In my own Baptist heritage, it is amazing to read of those, who, in the words of the great Baptist missionary Wiliam Carey, “Attempted Great things for God and Expected Great things from God!” On October 2, 1792, almost two hundred years after the reformation and a period of little to no protestant missionary outreach, the Baptist Missionary Society was formed. The model was based upon a trading company of the day, with private subscribers contributing large or small amounts of money to a common enterprise: World Evangelization.  Other early groups modeled after these Baptist pioneers about a decade later: the Missionary Society (also, London Missionary Society), Church Missionary Society, established by Evangelical Anglicans. In 1793, Carey was the second missionary sent by this organization and did incredible work. Carey’s efforts fueled interest in the USA, sparking a group of Baptist and congregational women to form the Boston Female Society for Missionary Purposes in 1800. America’s first missionary, Judson, studied at a Baptist school, Brown. He was sent by a congregationalist who set up the American Board of Commissioners for Foreign Missions. While completing the journey to India by sea, Judson felt he could not baptize infants without having been baptized himself, and was baptized immediately upon his arrival to Calcutta at what is now the Carey Baptist Church – a church I preached at in the early 90s. Luther Rice was another congregationalist turned Baptist over the issue of baptism by immersion and helped organize the General Missionary or Triennial Convention in 1814. In 1845, Southern Baptists began their global efforts and the stories could go on and on. Today, the most exciting movements are not the ones happening in the west but the ones taking place in the non-western and southern regions of our globe.

 

In recent years, the North American church has deliberated over, and often debated, how westerners fit into the changing face of God’s work in the greater world. Quite simply, the world is changing, and doing so exponentially with the perpetuation of globalization. Not surprisingly, the church is shifting, too, and with equal impact. This is especially true as the gospel continues to sweep the southern hemisphere, influencing ancient religions, tribal practices, and customs, causing these communities to challenge how Christ changes the lives of individuals and entire communities.

 

 

People often ask me, “Don’t you get tired of asking people for money?” and my response is always the same. “Never!” God’s global mission in the world is central to His heart and purposes throughout history. Since God seeks to restore and redeem all humanity and creation to Himself, the work He authors is always angled toward this highest goal of restoration and transformation. Each time a human life is changed through an encounter with Jesus Christ, God has a new witness, one who may also enter into the mission of His work in the world. Being a God-witness is more a promise to be trusted than merely a command to be obeyed. This promise is what Peter realized in his encounter with Cornelius in Acts, “Then Peter began to speak: I now realize how true it is that God does not show favoritism…” Providing funds for His work all over the world is a chance to share in the transformations that take place, making disciples of all the nations.

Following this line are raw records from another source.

Lemma check_import_items_Ok k batch : check_import_items k batch = Ok tt <-> Forall import_within_caps batch.
Proof.
  revert k. induction batch as [|i batch IH]; intros k; simpl; [by split|]. rewrite Forall_cons.
  unfold check_import_item, import_within_caps at 1. rewrite <- check_caps_None.
  destruct (check_caps _ _ _ _); [split; [done|by intros []]|]. rewrite IH. tauto.
Qed.

(** An item list with one element replaced, removed or added stays well formed. *)
Lemma items_wf_insert l p i : Forall item_wf l -> item_wf i -> Forall item_wf (<[p := i]> l).
Proof. apply Forall_insert. Qed.
Lemma items_wf_remove l p : Forall item_wf l -> Forall item_wf (vec_remove p l).
Proof. rewrite !Forall_forall. intros Hl x Hx. apply Hl. by eapply elem_of_vec_remove. Qed.

(** [mutate_spec] after requests that left the disk alone, with the error
    case as [untouched]. *)
Lemma mutate_after {T : Type} (before : T) restore v key l l' w w1 r v' w' :
  vault_inv v w -> fs w1 = fs w -> state v = SUnlocked key l -> Forall item_wf l' ->
  restore (with_items v l') before = v ->
  save_or_restore before restore (with_items v l') w1 = (r, v', w') ->
  match r with Ok _ => committed v v' w' key l' | Err _ => untouched v v' w w' end.
Proof.
  intros Hi Hf Hs Hl' Hu E.
  apply (mutate_spec before restore v key l l') in E; [|apply (inv_unchanged v w); [done|by rewrite Hf]|done..].
  destruct r; [done|]. by apply (untouched_world v v' w w1 w').
Qed.

Lemma insert_item_outcome l attrs sec ct rep v w r v' w' :
  vault_inv v w -> str_wf l -> attrs_wf attrs -> str_wf ct ->
  insert_item l attrs sec ct rep v w = (r, v', w') ->
  match r with
  | Err _ => untouched v v' w w'
  | Ok (id, replaced) =>
    exists key its its' t, state v = SUnlocked key its /\ within_caps l attrs (zlen sec) ct
      /\ committed v v' w' key its'
      /\ if replaced then
           rep = true /\ exists p prior, position (fun i => bool_decide (attributes i = attrs)) its = Some p
             /\ its !! p = Some prior /\ id = i_id prior
             /\ its' = <[p := overwritten prior l sec ct t]> its
         else (rep = true -> Forall (fun i => attributes i <> attrs) its)
              /\ its' = its ++ [new_item id l attrs sec ct t]
  end.
Proof.
  intros Hi Wl Wa Wc. unfold insert_item. destruct (items v) as [its|e] eqn:Ei;
    [|intros [= <- <- <-]; by apply untouched_refl].
  apply items_Ok in Ei as [key Hs]. pose proof (vault_items_wf v key its (proj1 Hi) Hs) as Wi.
  destruct (check_item_caps l attrs (zlen sec) ct) as [[]|e] eqn:Ec;
    [|intros [= <- <- <-]; by apply untouched_refl].
  apply check_item_caps_Ok in Ec. unfold insert_item_unchecked. pose proof (now_u64 w) as Ht.
  destruct (now w) as [t w1] eqn:En. apply now_fs in En as F1. simpl in Ht.
  unfold items at 1. rewrite Hs.
  destruct (if rep then position _ its else None) as [p|] eqn:Ep.
  - destruct rep; [|done]. pose proof (position_Some _ _ _ Ep) as (prior & Hp & Ha & _). rewrite Hp.
    destruct (save_or_restore _ _ _ w1) as [[r2 v2] w2] eqn:E2.
    apply (mutate_after _ _ v key its _ w w1) in E2; [|done|done|done| |
      by apply (restore_delta_undo v key its), undo_replaced].
    + destruct r2; intros [= <- <- <-]; [|done]. exists key, its. eexists _, t.
      split_and!; try done. exists p, prior. done.
    + apply items_wf_insert; [done|]. eapply Forall_lookup_1 in Hp; [|exact Wi].
      destruct Hp as (? & ? & ? & ? & ? & ?). by unfold item_wf.
  - pose proof (uuid_wf w1) as Wu. destruct (uuid w1) as [id w2] eqn:Eu. apply uuid_fs in Eu as F2.
    simpl in Wu. destruct (save_or_restore _ _ _ w2) as [[r3 v3] w3] eqn:E3.
    apply (mutate_after _ _ v key its _ w w2) in E3; [|done|congruence|done| |
      by apply (restore_delta_undo v key its), undo_pushed].
    + destruct r3; intros [= <- <- <-]; [|done]. exists key, its. eexists _, t.
      split_and!; try done. intros ->. apply Forall_forall. intros i Hin.
      rewrite position_None in Ep. specialize (Ep i Hin). by apply bool_decide_eq_false in Ep.
    + apply Forall_app. split; [done|]. apply Forall_singleton. by unfold item_wf.
Qed.
(* ===== verification/Session.v ===== *)
(** * Secrets on the bus ([src/session/mod.rs], [src/session/dh.rs])

    The Diffie-Hellman exchange over the 1024-bit MODP group and the session
    cipher built on it.  Montgomery exponentiation is modelled by its value,
    the residue of the power; HKDF and AES-CBC are parameters. *)
From Stdlib Require Import Zpow_facts.
From S2P Require Import Prelude Text Env Crypto Codec.

Definition ALGORITHM_PLAIN : str := lit "plain".
Definition ALGORITHM_DH : str := lit "dh-ietf1024-sha256-aes128-cbc-pkcs7".

(** ** Primitives *)

Class SessionPrims : Type := {
  (** HKDF-SHA256, no salt, empty info: input key material and output length *)
  hkdf_sha256 : bytes -> nat -> option bytes;
  (** AES-128-CBC with PKCS#7: key, IV, data *)
  aes_cbc_encrypt : bytes -> bytes -> bytes -> bytes;
  aes_cbc_decrypt : bytes -> bytes -> bytes -> option bytes
}.

Class SessionPrimsOk (P : SessionPrims) : Prop := {
  aes_cbc_roundtrip k iv m : length iv = 16%nat -> aes_cbc_decrypt k iv (aes_cbc_encrypt k iv m) = Some m
}.

(** ** The group *)

Definition PRIME_BYTES : nat := 128.

Definition PRIME : Z :=
  0xffffffffffffffffc90fdaa22168c234c4c6628b80dc1cd129024e088a67cc74020bbea63b139b22514a08798e3404ddef9519b3cd3a431b302b0a6df25f14374fe1356d6d51c245e485b576625e7ec6f44c42e9a637ed6b0bff5cb6f406b7edee386bfb5a899fa5ae9f24117c4b1fe649286651ece65381ffffffffffffffff.

Definition U1024 : Z := 2 ^ 1024.

Inductive DhError : Type := InvalidPeerKey | HkdfError.

Record KeyPair : Type := { private : Z; public : bytes }.

(** [U1024::to_be_bytes]. *)
Definition to_be_1024 (x : Z) : bytes := to_be_bytes PRIME_BYTES x.

Definition minimal_be (x : Z) : bytes :=
  let bs := to_be_1024 x in
  let start := default (length bs - 1)%nat (position (fun b => negb (bool_decide (b = x00))) bs) in
  drop start bs.

Definition from_be_padded (bs : bytes) : option Z :=
  if (PRIME_BYTES <? length bs)%nat then None
  else Some (from_be_bytes (repeat x00 (PRIME_BYTES - length bs) ++ bs)).

(** [MontyForm::new(b).pow(e).retrieve()]. *)
Definition monty_pow (b e : Z) : Z := Zpow_mod b e PRIME.

Section session.
Context `{Env} `{SessionPrims}.

(** [random_bytes] panics when the system has no randomness: [None]. *)
Definition random_bytes (n : nat) (w : world) : option bytes * world := random n w.

(** [x] in [2, p-2]; the arithmetic is that of [U1024]. *)
Definition generate (w : world) : option KeyPair * world :=
  match random_bytes PRIME_BYTES w with
  | (None, w) => (None, w)
  | (Some raw, w) =>
    let range := (PRIME - 3) mod U1024 in
    let reduced := from_be_bytes raw mod range in
    let priv := (reduced + 2) mod U1024 in
    (Some {| private := priv; public := minimal_be (monty_pow 2 priv) |}, w)
  end.

Definition derive_aes_key (pair : KeyPair) (peer_public : bytes) : result bytes DhError :=
  match from_be_padded peer_public with
  | None => Err InvalidPeerKey
  | Some peer =>
    if (peer <=? 1) || ((PRIME - 1) mod U1024 <=? peer) then Err InvalidPeerKey
    else ok_or (hkdf_sha256 (to_be_1024 (monty_pow peer (private pair))) 16) HkdfError
  end.

(** ** The cipher *)

Inductive SessionCipher : Type := Plain | Aes (key : bytes).

Inductive SessionError : Type := BadIv (n : Z) | Decrypt | Dh (e : DhError).

Definition from_dh (pair : KeyPair) (peer_public : bytes) : result SessionCipher SessionError :=
  match derive_aes_key pair peer_public with
  | Ok k => Ok (Aes k)
  | Err e => Err (Dh e)
  end.

Definition algorithm (c : SessionCipher) : str :=
  match c with Plain => ALGORITHM_PLAIN | Aes _ => ALGORITHM_DH end.

Definition encrypt (c : SessionCipher) (plaintext : bytes) (w : world) : option (bytes * bytes) * world :=
  match c with
  | Plain => (Some ([], plaintext), w)
  | Aes key =>
    match random_bytes 16 w with
    | (None, w) => (None, w)
    | (Some iv, w) => (Some (iv, aes_cbc_encrypt key iv plaintext), w)
    end
  end.

Definition decrypt (c : SessionCipher) (parameters value : bytes) : result bytes SessionError :=
  match c with
  | Plain => Ok value
  | Aes key =>
    if negb (length parameters =? 16)%nat then Err (BadIv (zlen parameters))
    else ok_or (aes_cbc_decrypt key parameters value) Decrypt
  end.
End session.

(** ** Lemmas *)

Lemma PRIME_bounds : 2 ^ 1023 < PRIME < U1024.
Proof. split; vm_compute; reflexivity. Qed.

Lemma monty_pow_spec b e : 0 <= e -> monty_pow b e = (b ^ e) mod PRIME.
Proof. intros He. apply Zpow_mod_correct. pose proof PRIME_bounds. vm_compute. discriminate. Qed.

Lemma monty_pow_range b e : 0 <= e -> 0 <= monty_pow b e < PRIME.
Proof. intros He. rewrite monty_pow_spec by done. apply Z.mod_pos_bound. vm_compute. reflexivity. Qed.

(** Exponentiation in either order gives the same residue. *)
Lemma monty_pow_comm g a b : 0 <= a -> 0 <= b ->
  monty_pow (monty_pow g a) b = monty_pow (monty_pow g b) a.
Proof.
  intros Ha Hb. rewrite !monty_pow_spec by done.
  rewrite <- !Zpower_mod by (vm_compute; reflexivity).
  by rewrite <- !Z.pow_mul_r, (Z.mul_comm a b) by done.
Qed.

Lemma lookup_repeat {A} (x : A) n j : (j < n)%nat -> repeat x n !! j = Some x.
Proof. revert j. induction n as [|n IH]; intros [|j] Hj; simpl; [lia|lia|done|]. apply IH. lia. Qed.

(** What [minimal_be] drops is zeros, and what is left can be padded back. *)
Lemma minimal_be_padded (x : Z) :
  repeat x00 (PRIME_BYTES - length (minimal_be x)) ++ minimal_be x = to_be_1024 x
  /\ (1 <= length (minimal_be x) <= PRIME_BYTES)%nat.
Proof.
  unfold minimal_be. set (bs := to_be_1024 x).
  assert (Hlen : length bs = PRIME_BYTES) by apply length_to_be_bytes.
  set (start := default _ _).
  assert ((start < PRIME_BYTES)%nat /\ take start bs = repeat x00 start) as [Hs Hz].
  { unfold start. destruct (position _ bs) as [i|] eqn:Ep; cbn [from_option id].
    - pose proof (position_lt _ _ _ Ep) as Hi. apply position_Some in Ep as (b & Hb & _ & Hlt).
      split; [by rewrite <- Hlen|]. apply list_eq. intros j. destruct (decide (j < i)%nat) as [Hj|Hj].
      + rewrite lookup_take_lt by done. destruct (lookup_lt_is_Some_2 bs j) as [c Hc]; [lia|].
        rewrite Hc. specialize (Hlt j c Hj Hc). apply negb_false_iff, bool_decide_eq_true in Hlt as ->.
        symmetry. by apply lookup_repeat.
      + rewrite !lookup_ge_None_2; [done|rewrite ?repeat_length, ?length_take; lia..].
    - rewrite Hlen. split; [vm_compute; lia|]. apply list_eq. intros j.
      destruct (decide (j < PRIME_BYTES - 1)%nat) as [Hj|Hj].
      + rewrite lookup_take_lt by done. destruct (lookup_lt_is_Some_2 bs j) as [c Hc]; [lia|]. rewrite Hc.
        rewrite position_None in Ep. specialize (Ep c ltac:(by eapply list_elem_of_lookup_2)).
        apply negb_false_iff, bool_decide_eq_true in Ep as ->. symmetry. by apply lookup_repeat.
      + rewrite !lookup_ge_None_2; [done|rewrite ?repeat_length, ?length_take; lia..]. }
  rewrite length_drop, Hlen. split; [|lia].
  replace (PRIME_BYTES - (PRIME_BYTES - start))%nat with start by lia.
  by rewrite <- Hz, take_drop.
Qed.

Lemma from_be_padded_minimal x : 0 <= x < U1024 -> from_be_padded (minimal_be x) = Some x.
Proof.
  intros Hx. destruct (minimal_be_padded x) as [Hp Hl]. unfold from_be_padded.
  destruct (Nat.ltb_spec PRIME_BYTES (length (minimal_be x))); [lia|]. rewrite Hp. f_equal.
  unfold to_be_1024. apply from_to_be_bytes. exact Hx.
Qed.

Section session_lemmas.
Context `{Env} `{SessionPrims}.

(** A generated pair: the exponent is in range and the public value is its power. *)
Lemma generate_spec w pair w' : generate w = (Some pair, w') ->
  2 <= private pair <= PRIME - 2 /\ from_be_padded (public pair) = Some (monty_pow 2 (private pair)).
Proof.
  unfold generate, random_bytes. destruct (random PRIME_BYTES w) as [[raw|] w1]; [|done].
  intros [= <- _]. simpl. pose proof PRIME_bounds as Hp.
  assert ((PRIME - 3) mod U1024 = PRIME - 3) as -> by (vm_compute; reflexivity).
  assert (0 <= from_be_bytes raw mod (PRIME - 3) < PRIME - 3) as Hm
    by (apply Z.mod_pos_bound; vm_compute; reflexivity).
  rewrite (Z.mod_small _ U1024) by lia. split; [lia|]. apply from_be_padded_minimal.
  pose proof (monty_pow_range 2 (from_be_bytes raw mod (PRIME - 3) + 2)). lia.
Qed.

(** Which peers are accepted. *)
Definition peer_ok (peer : bytes) : Prop :=
  (length peer <= PRIME_BYTES)%nat /\ exists x, from_be_padded peer = Some x /\ 1 < x < PRIME - 1.

Lemma derive_aes_key_spec pair peer :
  (peer_ok peer -> exists x, from_be_padded peer = Some x
     /\ derive_aes_key pair peer = ok_or (hkdf_sha256 (to_be_1024 (monty_pow x (private pair))) 16) HkdfError)
  /\ (~ peer_ok peer -> derive_aes_key pair peer = Err InvalidPeerKey).
Proof.
  unfold derive_aes_key, peer_ok. assert ((PRIME - 1) mod U1024 = PRIME - 1) as -> by (vm_compute; reflexivity).
  unfold from_be_padded. destruct (Nat.ltb_spec PRIME_BYTES (length peer)) as [Hl|Hl].
  { split; [intros [? _]; lia|done]. }
  set (x := from_be_bytes _). split.
  - intros (_ & y & [= <-] & Hx). exists x. split; [done|].
    destruct (Z.leb_spec x 1), (Z.leb_spec (PRIME - 1) x); try lia. done.
  - intros Hn. destruct (Z.leb_spec x 1), (Z.leb_spec (PRIME - 1) x); try done.
    destruct Hn. split; [done|]. exists x. split; [done|lia].
Qed.
End session_lemmas.

(** ** Properties *)

(** The key exchange agrees. Two freshly generated pairs have exponents in
    [2, p-2] and public values of at most 128 bytes that decode to the power
    they encode; when each accepts the other, both derive the same session
    key, or both fail to expand one; and a peer value is refused exactly when
    it is too long, 0, 1, p-1 or not reduced. *)
Theorem dh_key_agreement (HE : Env) (HS : SessionPrims) (w1 w2 : world) (a b : KeyPair) (w1' w2' : world) :
  generate w1 = (Some a, w1') -> generate w2 = (Some b, w2') ->
  2 <= private a <= PRIME - 2 /\ from_be_padded (public a) = Some (2 ^ private a mod PRIME)
  /\ (peer_ok (public a) -> peer_ok (public b) ->
      derive_aes_key a (public b) = derive_aes_key b (public a)
      /\ derive_aes_key a (public b) <> Err InvalidPeerKey)
  /\ (forall peer, ~ peer_ok peer -> derive_aes_key a peer = Err InvalidPeerKey).
Proof.
  intros [Ra Pa]%generate_spec [Rb Pb]%generate_spec. split_and!; [lia|lia| | |].
  - rewrite Pa. f_equal. apply monty_pow_spec. lia.
  - intros Ha Hb. destruct (proj1 (derive_aes_key_spec a _) Hb) as (x & Hx & ->).
    destruct (proj1 (derive_aes_key_spec b _) Ha) as (y & Hy & ->).
    rewrite Pb in Hx. rewrite Pa in Hy. injection Hx as <-. injection Hy as <-.
    rewrite (monty_pow_comm 2) by lia. split; [done|]. by destruct (hkdf_sha256 _ 16).
  - intros peer. apply derive_aes_key_spec.
Qed.

(** What one end of a session encrypts the other decrypts, under either
    algorithm; an IV of any other length than 16 is refused before AES runs. *)
Theorem session_roundtrip (HE : Env) (HS : SessionPrims) (HSo : SessionPrimsOk HS) (c : SessionCipher) (m : bytes)
    (w : world) :
  (forall params value w', encrypt c m w = (Some (params, value), w') -> decrypt c params value = Ok m)
  /\ (forall k params value, c = Aes k -> length params <> 16%nat ->
        decrypt c params value = Err (BadIv (zlen params))).
Proof.
  split.
  - intros params value w'. unfold encrypt, decrypt, random_bytes. destruct c as [|k]; [by intros [= <- <- _]|].
    destruct (random 16 w) as [[iv|] w1] eqn:Er; [|done]. intros [= <- <- _].
    assert (length iv = 16%nat) as Hl by (apply (length_random 16 w); by rewrite Er).
    rewrite Hl. cbn [Nat.eqb negb]. by rewrite aes_cbc_roundtrip.
  - intros k params value -> Hl. unfold decrypt. apply Nat.eqb_neq in Hl. by rewrite Hl.
Qed.

(** ** Witnesses *)

Definition sample_session : SessionPrims := {|
  hkdf_sha256 ikm n := Some (take n (rev ikm));
  aes_cbc_encrypt k iv m := m ++ k ++ iv;
  aes_cbc_decrypt k iv c := strip_tag (k ++ iv) c
|}.

Lemma sample_session_ok : SessionPrimsOk sample_session.
Proof.
  split. intros k iv m _. simpl. unfold strip_tag.
  rewrite length_app, Nat.add_sub, take_app_length, bool_decide_true; done.
Qed.

(** Randomness whose last byte is the request's number, so that the exponents
    are small. *)
Definition small_env : Env := {|
  env_fault _ := None;
  env_short _ := O;
  env_rng n := Some (fun i => if (i =? 127)%nat then z2b (Z.of_nat n) else x00);
  env_uuid := @env_uuid sample_env;
  env_now _ := None;
  env_umask := 18
|}.

Definition sample_pair (n : nat) : option KeyPair * world := @generate small_env (World ∅ n []).

Lemma dh_key_agreement_witness :
  exists a b, fst (sample_pair 1) = Some a /\ fst (sample_pair 7) = Some b
    /\ @derive_aes_key sample_session a (public b) = @derive_aes_key sample_session b (public a).
Proof.
  destruct (sample_pair 1) as [[a|] w1] eqn:Ea; [|discriminate Ea].
  destruct (sample_pair 7) as [[b|] w2] eqn:Eb; [|discriminate Eb].
  exists a, b. split; [reflexivity|]. split; [reflexivity|].
  destruct (dh_key_agreement small_env sample_session _ _ a b _ _ Ea Eb) as (_ & _ & H & _).
  apply H; [apply (f_equal fst) in Ea|apply (f_equal fst) in Eb];
    [vm_compute in Ea; injection Ea as <-|vm_compute in Eb; injection Eb as <-];
    (split; [vm_compute; lia|eexists; split; [vm_compute; reflexivity|split; vm_compute; reflexivity]]).
Defined.

Lemma session_roundtrip_witness :
  @decrypt sample_session (Aes [x05]) [x01] [x02] = Err (BadIv 1).
Proof.
  apply (proj2 (session_roundtrip sample_env sample_session sample_session_ok (Aes [x05]) [x02] (World ∅ 0 []))
           [x05] [x01] [x02]); [reflexivity|discriminate].
Defined.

One summer while I was in college, I worked on staff in an inner-city church in Houston, TX. One Sunday as I was locking up, a Hispanic woman said she had to go get her tithe for that day and asked if I could wait while she went to get it. Little did I know that I would wait for 45 minutes while she walked home. I got impatient and was very hungry. Finally, she arrived and handed me the small envelope and she went on her way. I saw that it was open and looked inside and found 1 dime. That is right, a 45 minute walk for ten cents. I could not believe it, but I should. That was not just a 45 minute walk for ten cents, it was a 45 minute walk to be part of spreading the Kingdom of God. It was a walk that was obeying God’s command to go and make disciples, and a walk of trust that God’s promises are true. “The kingdom of heaven is like treasure hidden in a field. When a man found it, he hid it again, and then in his joy went and sold all he had and bought that field.” (Matthew 13:44)

Give generously. Love generously. live generously.